Children's Health Fund
- Founded: 1987
- Founder: Irwin Redlener Paul Simon
- Type: National organization
- Location: 215 West 125th Street, 3rd Floor, New York, NY 10027;
- Key people: Irwin Redlener Paul Simon Karen Redlener
- Website: www.childrenshealthfund.org

= Children's Health Fund =

Nonprofit organization in the U.S.

Children's Health Fund (CHF) is a nonprofit organization that provides health care to children and families on mobile medical clinics throughout the United States. CHF was founded in 1987 by singer/songwriter Paul Simon and pediatrician/advocate Irwin Redlener. The organization began with a single mobile medical unit funded by Simon and designed by Redlener's wife, Karen. More than 20 years later, the organization has 23 programs with more than 50 mobile medical units and is the nation's leading provider of mobile-based health care for homeless and low-income children and their families. Karen Redlener remains with CHF, currently serving as the organization's executive director.
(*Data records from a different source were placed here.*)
(* ===== verification/Concurrent.v ===== *)
(** * Concurrent: requests interleaved between middleware functions

    Spec section 5: requests are handled one at a time, each running its
    validation chain and handler to completion; "in a multi-threaded host
    ... concurrent writers would race".  Node runs every chain of this
    application synchronously (no [await], no callback between two
    functions of a chain), so [App.run_trace] is the server.  This file
    models the host the spec warns about: a pool of requests in flight
    over the shared pair of arrays, where any request in flight may run
    its next middleware function ([cstep], executable as [run_sched] on a
    schedule of thread indices).

    - [step_chain] runs one function of a chain and decides, as
      [run_halt] does, whether the chain continues ([Cont]) or has
      answered ([Stop]); [run_halt_step] relates the two.
    - A [thread] is a request in flight on the dish or the order array
      with what is left of its chain and its [res.locals], or a finished
      request with its answer; [spawn] starts one from the route table.
    - [serial_refines_atomic] (a lemma about the two semantics, true of
      any chains): a schedule that runs each request to the
      end before the next one starts gives exactly the states and answers
      of [App.run_trace Halt] (so, by [App.app_express_refines_halt], of
      Express).
    - [dish_requests_linearizable]: any interleaving of dish requests that
      runs them all to the end leaves the state and answers of some
      sequential order of the same requests.  The dish array only grows
      and keeps its ids (no route deletes a dish), so what a validator
      saw stays true until the request's handler runs.
    - [interleaved_app_inv]: whatever the interleaving, both arrays keep
      their invariants ([App.app_inv]): every chain is safe ([chain_ok]:
      each function keeps the invariant, and the rest of the chain is
      reached only by a body that passed the validators before it), by
      rule induction on [rtc cstep].
    - [order_race_not_linearizable] (Section [Race], over any state with
      unique order ids, any pending order and any PUT body the update
      chain accepts): a PUT /orders/:orderId whose validators pass before
      a concurrent DELETE of the same order runs [update] on an array
      without it: [orders.find] gives [undefined] and the assignment
      [foundOrder.deliverTo = ...] throws (a 500), an answer no
      sequential order of the two requests gives.  The step-by-step run
      of the validators is [passes] / [chain_steps_passes].

    [res.locals.dish] and [res.locals.order] are modelled (Dishes.v,
    Orders.v) as the index of the record in its array.  The dish array is
    never spliced, so the index always names the object the code holds.
    The order array is spliced by [destroy]: after a concurrent DELETE the
    index may name another order, where the code would still hold the
    removed object.  Only [read] and [validateOrderId] read it; the
    theorems here on orders do not run either after a splice. *)

From S2P Require Import Prelude Json Middleware Express Store Dishes Orders App.
From stdpp Require Import relations.

Module Concurrent.
Import Dishes.Dishes Orders.Orders App.App.

(** ** One function of a chain *)

Section Chain.
Context {St L P : Type}.
Implicit Types (ms : list (middleware St L P)) (rq : request) (l : L) (x : St).

(** Where a request is in its chain: the functions left and
    [res.locals], or the answer once a function did not call [next()]. *)
Inductive progress : Type :=
| Cont (ms : list (middleware St L P)) (l : L)
| Stop (out : list (emit P)).

Definition step_chain rq ms l x : progress * St :=
  match ms with
  | [] => (Stop [EFallThrough], x)
  | m :: rest =>
      let '(l', x', acts) := m rq l x in
      match acts with
      | ANext :: _ => (Cont rest l', x')
      | a :: _ => (Stop [emit_of a], x')
      | [] => (Stop [], x')
      end
  end.

(** [k] functions of one request, run back to back. *)
Fixpoint chain_steps rq (k : nat) (p : progress) x : progress * St :=
  match k, p with
  | S k, Cont ms l => let '(p', x') := step_chain rq ms l x in chain_steps rq k p' x'
  | _, _ => (p, x)
  end.

Lemma run_halt_step rq ms l x :
  run_halt ms rq l x =
  let '(p, x') := step_chain rq ms l x in
  match p with Cont rest l' => run_halt rest rq l' x' | Stop out => (x', out) end.
Proof. destruct ms as [|m rest]; [done|]. simpl. by destruct (m rq l x) as [[l' x'] [|[] acts]]. Qed.

Lemma chain_steps_stop rq k out x : chain_steps rq k (Stop out) x = (Stop out, x).
Proof. by destruct k. Qed.

(** [length ms + 1] functions run a chain to its answer, the one
    [run_halt] gives. *)
Lemma chain_steps_halt rq ms l x k :
  (length ms < k)%nat -> chain_steps rq k (Cont ms l) x = (Stop (run_halt ms rq l x).2, (run_halt ms rq l x).1).
Proof.
  revert l x k. induction ms as [|m rest IH]; intros l x [|k] Hk; simpl in *; try lia; [by rewrite chain_steps_stop|].
  destruct (m rq l x) as [[l' x'] [|[] acts]]; simpl; rewrite ?chain_steps_stop; [done|apply IH; lia|done..].
Qed.

(** The rest of a chain is safe for an invariant [I] of the shared
    state: each function keeps [I], and once it has let a request through
    ([next()] first) on some state, the rest is safe. *)
Fixpoint chain_ok (I : St -> Prop) rq ms : Prop :=
  match ms with
  | [] => True
  | m :: rest =>
      (forall l x, I x -> I (m rq l x).1.2) /\
      ((exists l x, head (m rq l x).2 = Some ANext) -> chain_ok I rq rest)
  end.

Lemma step_chain_ok (I : St -> Prop) rq ms l x p x' :
  chain_ok I rq ms -> I x -> step_chain rq ms l x = (p, x') ->
  I x' /\ forall rest l', p = Cont rest l' -> chain_ok I rq rest.
Proof.
  destruct ms as [|m ms]; simpl; [intros _ Hx [= <- <-]; by split|].
  intros [Hp Hk] Hx. specialize (Hp l x Hx). destruct (m rq l x) as [[l1 x1] acts] eqn:Hm. simpl in Hp.
  destruct acts as [|[] acts]; intros [= <- <-]; (split; [done|]); try done.
  intros ? ? [= <- <-]. apply Hk. exists l, x. by rewrite Hm.
Qed.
CHF programs are committed to the full range of children's health care from health education and preventative care to the diagnosis and management of acute and chronic diseases. CHF programs provide or coordinate care that fosters oral and mental health, as well as specialty or hospital care.

== Paul Simon ==
In 1985, Irwin Redlener joined the board of USA for Africa as the organization's medical director and director of grants, where he met Paul Simon. In 1987, Redlener and Simon founded Children's Health Fund to provide health care to homeless and medically underserved children in New York City.

Throughout the years, Simon has held charity concerts and benefit events supporting CHF and has traveled to Washington, D.C., to speak to elected officials on behalf of CHF.

== National network ==
CHF's National Network serve children and families in Arkansas; Austin, Texas; Baton Rouge, Louisiana; Chicago, Illinois; Dallas, Texas; Detroit, Michigan; Harlem, New York; Idaho; Los Angeles, California; Memphis, Tennessee; Mississippi; Mississippi Gulf Coast; New Orleans; New York City; New Jersey; Orlando, Florida; Phoenix, Arizona; San Francisco, California; South Florida; Southern Arizona; Washington, D.C.; and West Virginia.

CHF has two affiliate programs in Philadelphia, Pennsylvania, and Montrose, Colorado.

== Advocacy ==
CHF supported the creation of the Children's Health Insurance Program in 1997 as well as the passage of the Patient Protection and Affordable Care Act (PPACA) in 2010.

== Crisis response ==
CHF works with the National Center for Disaster Preparedness at Columbia University to help document and assess the impact of major disasters on children and the communities they live in.

Since Hurricane Andrew, Children's Health Fund has activated a crisis response plan to help provide medical assistance to the victims of the disaster. CHF initiated this plan again after the terror attacks of 9/11 providing support at ground zero in New York City; after Hurricane Katrina ravaged the Gulf Coast in 2005; and most recently after the BP Oil Spill.